::: EXTRACTED INFORMATION :::
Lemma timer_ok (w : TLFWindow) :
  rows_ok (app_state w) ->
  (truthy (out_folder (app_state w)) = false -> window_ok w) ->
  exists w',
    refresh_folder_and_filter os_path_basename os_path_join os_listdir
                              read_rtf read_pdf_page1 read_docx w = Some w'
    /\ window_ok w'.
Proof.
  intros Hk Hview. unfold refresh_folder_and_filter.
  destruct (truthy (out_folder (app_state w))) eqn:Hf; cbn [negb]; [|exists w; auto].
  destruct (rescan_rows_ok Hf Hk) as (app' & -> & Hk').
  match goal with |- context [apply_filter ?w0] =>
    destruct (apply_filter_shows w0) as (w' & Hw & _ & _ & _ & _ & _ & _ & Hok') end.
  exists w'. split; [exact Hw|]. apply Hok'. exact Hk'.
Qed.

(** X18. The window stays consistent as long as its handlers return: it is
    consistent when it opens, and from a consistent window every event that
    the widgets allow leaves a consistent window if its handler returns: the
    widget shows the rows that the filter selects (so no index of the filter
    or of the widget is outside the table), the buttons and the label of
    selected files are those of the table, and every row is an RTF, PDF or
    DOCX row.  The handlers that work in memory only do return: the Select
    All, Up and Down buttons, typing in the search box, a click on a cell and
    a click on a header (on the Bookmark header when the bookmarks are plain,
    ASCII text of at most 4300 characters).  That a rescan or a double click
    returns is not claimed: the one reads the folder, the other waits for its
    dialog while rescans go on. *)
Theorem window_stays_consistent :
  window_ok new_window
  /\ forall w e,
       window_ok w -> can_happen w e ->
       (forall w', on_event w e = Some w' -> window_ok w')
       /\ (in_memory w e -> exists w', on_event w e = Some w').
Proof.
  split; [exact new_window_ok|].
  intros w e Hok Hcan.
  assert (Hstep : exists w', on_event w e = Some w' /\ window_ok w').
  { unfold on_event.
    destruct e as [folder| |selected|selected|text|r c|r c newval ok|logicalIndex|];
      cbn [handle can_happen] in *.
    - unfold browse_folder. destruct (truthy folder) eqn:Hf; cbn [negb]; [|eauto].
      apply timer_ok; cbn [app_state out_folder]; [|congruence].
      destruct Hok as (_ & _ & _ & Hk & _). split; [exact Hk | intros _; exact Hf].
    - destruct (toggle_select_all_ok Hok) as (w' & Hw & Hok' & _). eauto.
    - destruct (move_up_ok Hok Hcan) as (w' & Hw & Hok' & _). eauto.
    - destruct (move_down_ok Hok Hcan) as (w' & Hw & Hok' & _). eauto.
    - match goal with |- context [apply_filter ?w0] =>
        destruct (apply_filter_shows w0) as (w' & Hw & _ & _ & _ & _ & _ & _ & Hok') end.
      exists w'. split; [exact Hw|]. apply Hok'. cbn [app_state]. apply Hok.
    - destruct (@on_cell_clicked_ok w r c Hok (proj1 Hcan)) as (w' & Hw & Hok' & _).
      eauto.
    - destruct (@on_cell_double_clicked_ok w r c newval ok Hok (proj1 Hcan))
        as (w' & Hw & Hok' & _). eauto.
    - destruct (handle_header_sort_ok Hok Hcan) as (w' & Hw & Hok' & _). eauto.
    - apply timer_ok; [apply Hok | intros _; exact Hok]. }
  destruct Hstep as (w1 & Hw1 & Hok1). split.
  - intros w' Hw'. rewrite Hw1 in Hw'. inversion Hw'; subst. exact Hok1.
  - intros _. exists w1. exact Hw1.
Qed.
:::
::: EXTRACTED INFORMATION :::
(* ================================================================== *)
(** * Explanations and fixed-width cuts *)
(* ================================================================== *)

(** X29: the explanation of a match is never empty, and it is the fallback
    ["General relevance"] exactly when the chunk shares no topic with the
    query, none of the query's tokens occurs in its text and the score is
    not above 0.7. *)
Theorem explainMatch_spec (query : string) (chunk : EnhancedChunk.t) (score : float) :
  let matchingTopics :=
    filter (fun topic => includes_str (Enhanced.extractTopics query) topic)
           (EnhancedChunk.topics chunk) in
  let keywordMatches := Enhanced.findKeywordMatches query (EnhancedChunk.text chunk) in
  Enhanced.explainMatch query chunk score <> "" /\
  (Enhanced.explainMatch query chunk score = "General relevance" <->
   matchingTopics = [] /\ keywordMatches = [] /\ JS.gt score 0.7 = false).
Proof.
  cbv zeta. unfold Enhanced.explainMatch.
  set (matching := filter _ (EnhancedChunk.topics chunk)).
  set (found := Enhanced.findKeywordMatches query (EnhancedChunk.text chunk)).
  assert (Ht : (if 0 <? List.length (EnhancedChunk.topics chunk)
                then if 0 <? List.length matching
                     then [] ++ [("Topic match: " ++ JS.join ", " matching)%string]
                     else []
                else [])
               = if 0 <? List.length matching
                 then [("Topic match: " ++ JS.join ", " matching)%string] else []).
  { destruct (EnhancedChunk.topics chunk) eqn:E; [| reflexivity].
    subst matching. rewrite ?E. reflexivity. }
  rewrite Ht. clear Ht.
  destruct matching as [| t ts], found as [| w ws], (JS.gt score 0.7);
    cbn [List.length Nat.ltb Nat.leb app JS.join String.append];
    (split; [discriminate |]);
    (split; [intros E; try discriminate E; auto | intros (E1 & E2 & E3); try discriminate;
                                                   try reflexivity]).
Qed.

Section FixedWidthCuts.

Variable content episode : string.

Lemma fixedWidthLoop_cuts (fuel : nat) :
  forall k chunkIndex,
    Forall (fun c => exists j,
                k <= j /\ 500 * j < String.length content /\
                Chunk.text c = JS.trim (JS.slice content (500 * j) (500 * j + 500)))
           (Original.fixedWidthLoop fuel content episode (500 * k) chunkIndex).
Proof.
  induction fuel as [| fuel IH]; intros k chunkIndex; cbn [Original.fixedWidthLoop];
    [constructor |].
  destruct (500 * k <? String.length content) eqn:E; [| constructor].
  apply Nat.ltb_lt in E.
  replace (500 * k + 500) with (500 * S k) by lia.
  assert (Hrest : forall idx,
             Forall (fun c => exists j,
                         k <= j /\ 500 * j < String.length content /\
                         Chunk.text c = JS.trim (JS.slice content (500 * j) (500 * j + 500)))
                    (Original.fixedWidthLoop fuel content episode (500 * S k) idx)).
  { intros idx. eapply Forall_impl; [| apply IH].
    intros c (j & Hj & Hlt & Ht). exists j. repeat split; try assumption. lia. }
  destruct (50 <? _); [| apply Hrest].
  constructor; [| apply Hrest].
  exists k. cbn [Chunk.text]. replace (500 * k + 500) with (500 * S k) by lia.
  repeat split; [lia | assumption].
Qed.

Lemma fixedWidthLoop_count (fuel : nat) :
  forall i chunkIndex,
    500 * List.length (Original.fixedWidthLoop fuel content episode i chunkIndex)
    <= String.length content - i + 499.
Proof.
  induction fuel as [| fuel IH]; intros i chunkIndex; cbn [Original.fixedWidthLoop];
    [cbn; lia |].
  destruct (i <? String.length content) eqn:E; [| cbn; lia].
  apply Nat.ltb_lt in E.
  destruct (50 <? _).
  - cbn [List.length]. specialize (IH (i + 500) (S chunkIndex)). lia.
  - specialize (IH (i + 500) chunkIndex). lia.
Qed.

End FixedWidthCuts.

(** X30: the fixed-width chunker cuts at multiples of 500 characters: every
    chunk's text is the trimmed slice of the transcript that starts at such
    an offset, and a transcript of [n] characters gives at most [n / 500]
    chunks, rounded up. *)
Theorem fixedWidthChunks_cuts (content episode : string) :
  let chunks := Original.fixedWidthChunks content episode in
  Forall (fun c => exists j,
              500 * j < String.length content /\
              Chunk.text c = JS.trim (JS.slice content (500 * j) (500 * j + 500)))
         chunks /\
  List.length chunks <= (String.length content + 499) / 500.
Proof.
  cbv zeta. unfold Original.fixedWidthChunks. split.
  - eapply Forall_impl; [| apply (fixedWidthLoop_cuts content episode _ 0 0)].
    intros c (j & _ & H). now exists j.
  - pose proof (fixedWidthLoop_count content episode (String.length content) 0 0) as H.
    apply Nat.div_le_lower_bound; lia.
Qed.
:::
::: EXTRACTED INFORMATION :::
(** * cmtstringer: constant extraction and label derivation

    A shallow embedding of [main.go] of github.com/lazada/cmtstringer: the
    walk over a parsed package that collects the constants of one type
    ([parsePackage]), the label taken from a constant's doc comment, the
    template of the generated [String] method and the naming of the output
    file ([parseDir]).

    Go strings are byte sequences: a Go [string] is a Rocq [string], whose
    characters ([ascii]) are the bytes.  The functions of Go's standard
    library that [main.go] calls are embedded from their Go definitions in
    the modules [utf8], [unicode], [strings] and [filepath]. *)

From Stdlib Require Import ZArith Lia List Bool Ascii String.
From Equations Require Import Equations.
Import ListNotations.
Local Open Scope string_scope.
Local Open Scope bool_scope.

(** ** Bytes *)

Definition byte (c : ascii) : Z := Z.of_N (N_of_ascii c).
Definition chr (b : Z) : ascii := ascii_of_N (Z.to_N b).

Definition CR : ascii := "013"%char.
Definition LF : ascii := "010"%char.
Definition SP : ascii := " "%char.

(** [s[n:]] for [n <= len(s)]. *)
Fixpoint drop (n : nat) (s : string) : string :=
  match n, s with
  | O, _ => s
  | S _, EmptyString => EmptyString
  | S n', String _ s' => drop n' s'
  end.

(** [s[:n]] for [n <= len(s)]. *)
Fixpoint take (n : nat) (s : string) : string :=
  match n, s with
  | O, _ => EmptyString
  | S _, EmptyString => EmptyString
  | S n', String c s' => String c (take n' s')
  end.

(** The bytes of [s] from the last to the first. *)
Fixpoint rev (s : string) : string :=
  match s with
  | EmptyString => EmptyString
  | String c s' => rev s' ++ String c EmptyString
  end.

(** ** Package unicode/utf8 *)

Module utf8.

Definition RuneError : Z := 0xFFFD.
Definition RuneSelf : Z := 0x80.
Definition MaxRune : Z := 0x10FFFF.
:::
## [ACTIVITY]
From the entries above, restate word for word the lines from the line containing "Lemma timer_ok (w" to the line containing "widget shows the", both ends included, and nothing more.

## [REPLY]
Lemma timer_ok (w : TLFWindow) :
  rows_ok (app_state w) ->
  (truthy (out_folder (app_state w)) = false -> window_ok w) ->
  exists w',
    refresh_folder_and_filter os_path_basename os_path_join os_listdir
                              read_rtf read_pdf_page1 read_docx w = Some w'
    /\ window_ok w'.
Proof.
  intros Hk Hview. unfold refresh_folder_and_filter.
  destruct (truthy (out_folder (app_state w))) eqn:Hf; cbn [negb]; [|exists w; auto].
  destruct (rescan_rows_ok Hf Hk) as (app' & -> & Hk').
  match goal with |- context [apply_filter ?w0] =>
    destruct (apply_filter_shows w0) as (w' & Hw & _ & _ & _ & _ & _ & _ & Hok') end.
  exists w'. split; [exact Hw|]. apply Hok'. exact Hk'.
Qed.

(** X18. The window stays consistent as long as its handlers return: it is
    consistent when it opens, and from a consistent window every event that
    the widgets allow leaves a consistent window if its handler returns: the
    widget shows the rows that the filter selects (so no index of the filter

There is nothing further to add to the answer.